O ministro-chefe da Controladoria Geral da União, Jorge Hage Sobrinho, provocado por Terra Magazine oferece aqui uma contribuição para que se percorra todo o intestino, não apenas a porção que interesse à facção A ou B.

A Controladoria existe há 6 anos. No seu Portal da Transparência está à disposição de quem assim o desejar o destino de cada centavo dos R$ 4 trilhões de dinheiro público gasto pelo governo federal ou repassado para os governos municipais e estaduais desde 2004.

Seria útil que todos os envolvidos no ruidoso debate prestassem atenção no que, nos parece, é sintoma de algo muito grave: a CGU, através de seus fiscais, já investigou o uso de dinheiro público em 1.401 cidades do Brasil - 25% dos municípios do país, o que vem a ser uma extraordinária amostragem.

Resultado da devassa feita em R$ 9 bilhões gastos Brasil afora: apenas, só, somente 5% dessas cidades gastaram com correção o dinheiro público. Em 20% dos casos se flagrou "casos graves" de corrupção, nas palavras do ministro, e em 75% dos demais municípios ou houve mau uso das verbas públicas ou se detectou aquela "zona cinza" - outra vez palavras de Jorge Hage - entre o erro no uso do dinheiro e o dolo, a corrupção.

Repetindo, para ficar claro: em 20% dos municípios se roubou escancaradamente, em 75% houve casos ou de corrupção ou, pelo menos, de desvio na finalidade quando do emprego das verbas.

Quem anda, não sem razões, estranhando o clamor por justiça e justiceiros, talvez deva refletir sobre a possibilidade de haver uma estreita conexão entre este extremado clamor - que tantas vezes leva ao atropelo do sistema legal - e o escárnio que é a inexistência de punição para "quem tem", para quem pode pagar, de uma forma ou outra, e escapar da justiça.

Palavras mais uma vez do ministro Hage que, a propósito, é juiz aposentado:

- Um bom escritório de advocacia não deixa que um processo penal chegue ao fim no Brasil em menos de 15 a 20 anos.

Pergunta de Terra Magazine:

-(...) no Brasil, corrupto rico não vai para a cadeia?

Resposta:

- Se vai, não ficará preso(...) Enquanto a legislação processual brasileira for o que é, ninguém será condenado.

(Propostas de reforma nessa legislação dormem no Congresso Nacional.)

Jorge Hage faz uma ressalva:

- Do ponto de vista da ação que nos cabe já pusemos para fora da Administração Federal, em 5 anos e meio, mais de 1.800 funcionários. E não é só bagrinho, não...
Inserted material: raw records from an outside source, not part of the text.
(** What is sent is a sequence of labels. *)
Lemma encode_labels_shape fuel : forall p o out, encode_labels fuel p o = Some out ->
  exists ls, Forall label_ok ls /\ out = labels_bytes ls.
Proof.
  induction fuel as [|fuel IH]; intros p o out H; destruct p as [|c p]; cbn [encode_labels] in H.
  1,3: injection H as <-; exists []; by split. 1: done. cbv zeta in H.
  set (q := c :: p) in *. destruct (_ || _) eqn:E; [done|]. zbool.
  destruct (encode_labels fuel _ _) as [rest|] eqn:Er; [|done]. injection H as <-.
  destruct (IH _ _ _ Er) as (ls & Hok & ->). pose proof (label_len_range q) as Hr.
  exists (take (Z.to_nat (label_len q)) q :: ls).
  assert (len (take (Z.to_nat (label_len q)) q) = label_len q) as Ll by (unfold len in *; rewrite length_take; lia).
  split; [constructor; [unfold label_ok; rewrite Ll; lia|done]|].
  unfold labels_bytes. cbn [fmap list_fmap concat]. unfold label_bytes at 2. rewrite Ll. by rewrite <- app_assoc.
Qed.

(** Asking for [host] and getting a well-formed answer to that question gives
    the address of the first A record, whatever other records (aliases) come
    before it and whether record names are spelled out or compressed; [None] when
    there is no such record. *)
Theorem dns_finds_first_a host name id fl xs cnts more :
  dns_encode_name host = Some name -> 0 <= id < 65536 -> byte fl -> Z.land fl 128 <> 0 ->
  Forall rr_ok xs -> len xs < 65536 -> len cnts = 4 ->
  dns_answer id (dns_reply id fl 0 name xs cnts more) = Ok (first_a xs).
Proof.
  intros Hname Hid _ Hfl Hxs Hn Hc.
  assert (exists ls, Forall label_ok ls /\ name = labels_bytes ls) as (ls & Hls & ->).
  { unfold dns_encode_name in Hname. destruct host as [|c h]; [done|]. by eapply encode_labels_shape. }
  unfold dns_reply.
  set (hdr := be16_bytes id ++ [fl; 0] ++ [0; 1] ++ be16_bytes (len xs) ++ cnts).
  assert (len hdr = 12) as Lh by (unfold hdr; rewrite !len_app, Hc; reflexivity).
  set (tl := concat (rr_bytes <$> xs) ++ more).
  assert (be16_bytes id ++ [fl; 0] ++ [0; 1] ++ be16_bytes (len xs) ++ cnts ++ labels_bytes ls ++ [0; 1; 0; 1] ++ tl
          = hdr ++ labels_bytes ls ++ [0; 1; 0; 1] ++ tl) as -> by (unfold hdr; by rewrite <- !app_assoc).
  set (r := hdr ++ labels_bytes ls ++ [0; 1; 0; 1] ++ tl).
  pose proof (len_nonneg tl). pose proof (length_labels ls Hls) as Hll.
  assert (len r = 12 + len (labels_bytes ls) + 4 + len tl) as HL by (unfold r; rewrite !len_app, Lh; change (len [0; 1; 0; 1]) with 4; lia).
  unfold dns_answer. rewrite HL. rewrite (proj2 (Z.ltb_ge _ 12)) by lia.
  change (r.[0]) with (u8 (Z.shiftr id 8)). change (r.[1]) with (u8 id). change (r.[2]) with fl. change (r.[3]) with 0.
  assert (u8 id = Z.land id 255) as -> by (unfold u8; symmetry; apply (Z.land_ones id 8); lia).
  rewrite !Z.eqb_refl. cbn [negb orb]. rewrite (proj2 (Z.eqb_neq (Z.land fl 128) 0)) by done.
  change (negb (Z.land 0 15 =? 0)) with false. cbv iota.
  change (rd16 r 4) with 1. change (Z.to_nat 1) with 1%nat. cbn [skip_questions].
  assert (rd16 r 6 = len xs) as ->.
  { pose proof (rd16_at (be16_bytes id ++ [fl; 0] ++ [0; 1]) (len xs) (cnts ++ labels_bytes ls ++ [0; 1; 0; 1] ++ tl)) as H6.
    change (len (be16_bytes id ++ [fl; 0] ++ [0; 1])) with 6 in H6. rewrite <- H6 by (unfold len in *; lia).
    unfold r, hdr. by rewrite <- !app_assoc. }
  unfold r at 1. rewrite <- Lh. rewrite skip_name_walk by done. cbn [rbind].
  fold r. rewrite HL, Lh. rewrite (proj2 (Z.ltb_ge _ _)) by lia. cbn [rbind].
  unfold len at 1. rewrite Nat2Z.id.
  replace (12 + len (labels_bytes ls) - 1 + 5) with (len (hdr ++ labels_bytes ls ++ [0; 1; 0; 1]))
    by (rewrite !len_app, Lh; change (len [0; 1; 0; 1]) with 4; lia).
  unfold r. replace (hdr ++ labels_bytes ls ++ [0; 1; 0; 1] ++ tl) with ((hdr ++ labels_bytes ls ++ [0; 1; 0; 1]) ++ tl)
    by (by rewrite <- !app_assoc). by apply walk_answers_first.
Qed.

Definition demo_host : list Z := [119; 119; 119; 46; 97; 46; 98].
Definition demo_rrs : list rr :=
  [RR (Pointer 192 12) 5 1 [0; 0; 0; 9] [1; 99; 192; 16];
   RR (Labels [[99]; [98]]) 1 1 [0; 0; 0; 9] [93; 184; 216; 34]].
Lemma dns_finds_first_a_witness :
  dns_answer 7 (dns_reply 7 129 0 [3; 119; 119; 119; 1; 97; 1; 98; 0] demo_rrs [0; 0; 0; 0] []) = Ok (Some [93; 184; 216; 34]).
Proof.
  apply (dns_finds_first_a demo_host _ 7 129 demo_rrs [0; 0; 0; 0] []);
    [reflexivity|split; [discriminate|reflexivity]|split; [discriminate|reflexivity]|discriminate| |reflexivity|reflexivity].
  constructor; [|constructor; [|constructor]]; split; [reflexivity| |repeat constructor; discriminate| ];
    repeat split; try discriminate; reflexivity.
Defined.

(** A name made of labels and a final pointer is not understood: the walk steps one
    byte too far and misses the address. *)
Lemma dns_label_pointer_missed :
  dns_answer 7 (be16_bytes 7 ++ [129; 128; 0; 1; 0; 1; 0; 0; 0; 0] ++ labels_bytes [[97]; [98]] ++ [0; 1; 0; 1]
    ++ ([1; 99; 192; 14] ++ [0; 1; 0; 1; 0; 0; 0; 9; 0; 4; 93; 184; 216; 34])) = Ok None.
Proof. vm_compute. reflexivity. Qed.

(** * IP packets *)
Lemma len_be16 v : len (be16_bytes v) = 2.
Proof. reflexivity. Qed.
Lemma len_be32 v : len (be32_bytes v) = 4.
Proof. reflexivity. Qed.
#[export] Hint Resolve bytes_be32 : bytes.

Lemma len_ip_header src dst proto total : len (ip_header src dst proto total) = 20.
Proof. reflexivity. Qed.

(** The header a receiver checks and reads. *)
Lemma ip_header_spec src dst proto total rest : byte proto -> 0 <= total < 65536 ->
  0 <= src < 4294967296 -> 0 <= dst < 4294967296 ->
  let p := ip_header src dst proto total ++ rest in
  net_csum (ip_header src dst proto total) = 0 /\ p.[0] = 69 /\ rd16 p 2 = total /\ p.[9] = proto /\
  rd32 p 12 = src /\ rd32 p 16 = dst /\ drop 20 p = rest.
Proof.
  intros Hp Ht Hs Hd. cbv zeta. unfold ip_header. cbv zeta.
  set (front := [69; 0] ++ be16_bytes total ++ [0; 0; 0; 0; 64; proto]).
  set (back := be32_bytes src ++ be32_bytes dst). set (chk := net_csum (front ++ [0; 0] ++ back)).
  split; [apply net_csum_verify; [unfold front; auto 10 with bytes|unfold back; auto with bytes|reflexivity]|].
  split; [reflexivity|]. split.
  { assert ((front ++ be16_bytes chk ++ back) ++ rest = [69; 0] ++ be16_bytes total ++ ([0; 0; 0; 0; 64; proto] ++ be16_bytes chk ++ back ++ rest)) as ->
      by (unfold front; by rewrite <- !app_assoc). apply (rd16_at [69; 0]). lia. }
  split; [reflexivity|]. split.
  { assert ((front ++ be16_bytes chk ++ back) ++ rest = (front ++ be16_bytes chk) ++ be32_bytes src ++ (be32_bytes dst ++ rest)) as ->
      by (unfold back; by rewrite <- !app_assoc). apply (rd32_at (front ++ be16_bytes chk)). lia. }
  split.
  { assert ((front ++ be16_bytes chk ++ back) ++ rest = (front ++ be16_bytes chk ++ be32_bytes src) ++ be32_bytes dst ++ rest) as ->
      by (unfold back; by rewrite <- !app_assoc). apply (rd32_at (front ++ be16_bytes chk ++ be32_bytes src)). lia. }
  reflexivity.
Qed.

Lemma fw_blocks_app s proto dst p rest : fw_blocks s proto dst (p ++ rest) (len p) = fw_blocks s proto dst p (len p).
Proof.
  unfold fw_blocks. destruct (4 <=? len p) eqn:E; [|done]. zbool. cbn [andb].
  unfold rd16. by rewrite !nthZ_app_l by lia.
Qed.

(** Receiving what [net_ip_send] builds. *)
Lemma process_ip_built e s src dst proto p rest :
  byte proto -> 0 <= src < 4294967296 -> 0 <= dst < 4294967296 -> 20 + len p < 65536 ->
  let pkt := ip_header src dst proto (20 + len p) ++ p in
  process_ip e s (pkt ++ rest) (len pkt) =
  if negb (dst =? own s) && negb (dst =? IP_BROADCAST) && negb (dst =? IP_LOCALHOST) && negb (own s =? 0) then Ok s
  else if fw_blocks s proto dst p (len p) then Ok (fw_count s)
  else ip_dispatch e s proto (p ++ rest) (len p) src (pkt ++ rest) (20 + len p).
Proof.
  intros Hp Hs Hd Hl pkt. pose proof (len_nonneg p).
  assert (len pkt = 20 + len p) as Lp by (unfold pkt; rewrite len_app, len_ip_header; done).
  destruct (ip_header_spec src dst proto (20 + len p) (p ++ rest) Hp ltac:(lia) Hs Hd) as (_ & H0 & H2 & H9 & H12 & H16 & Hdr).
  unfold pkt. rewrite <- app_assoc. set (b := ip_header src dst proto (20 + len p) ++ p ++ rest) in *.
  fold pkt. unfold process_ip. rewrite Lp. rewrite (proj2 (Z.ltb_ge (20 + len p) 20)) by lia.
  cbv zeta. rewrite H0, H2, H9, H12, H16.
  change (u8 (Z.land 69 15 * 4)) with 20. change (Z.to_nat 20) with 20%nat. rewrite Hdr.
  destruct (negb (dst =? own s) && _ && _ && _); [done|].
  rewrite (proj2 (Z.ltb_ge (20 + len p) 20)), (proj2 (Z.ltb_ge (20 + len p) (20 + len p))) by lia. cbn [orb].
  replace (20 + len p - 20) with (len p) by lia. by rewrite fw_blocks_app.
Qed.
O ministro-chefe da CGU considera "justa a indignação" com grampos fora do controle, mas não vê com inocência a motivação de muitos dos debatedores, ou de seus propulsores:

-... essa grita toda, além de tudo, tem tido o resultado certamente muito interessante para eles de desviar totalmente o foco... o que também era para estar na agenda, na pauta, era o quê? Era a investigação do crime.

No primeiro dia de vida de Terra Magazine, a 17 de abril de 2006, Jorge Hage, já na CGU, declarou que "rouba-se muito no Brasil, do Oiapoque ao Chuí" (leia aqui: Rouba-se em até 80% dos municípios, diz ministro). Dois anos e meio depois, conversamos novamente:

Terra Magazine - Há quantos anos a CGU existe?
Jorge Hage - A Controladoria com a configuração atual é de 2003. Então nós estamos aí ainda para completar 6 anos.

Quantos municípios já foram visitados pela fiscalização naquele programa com sorteio da Caixa, aquele dos municípios onde a Controladoria fiscaliza o uso de verbas públicas...?
Mil quatrocentos e um, o que corresponde a cerca de 25% do total de municípios brasileiros.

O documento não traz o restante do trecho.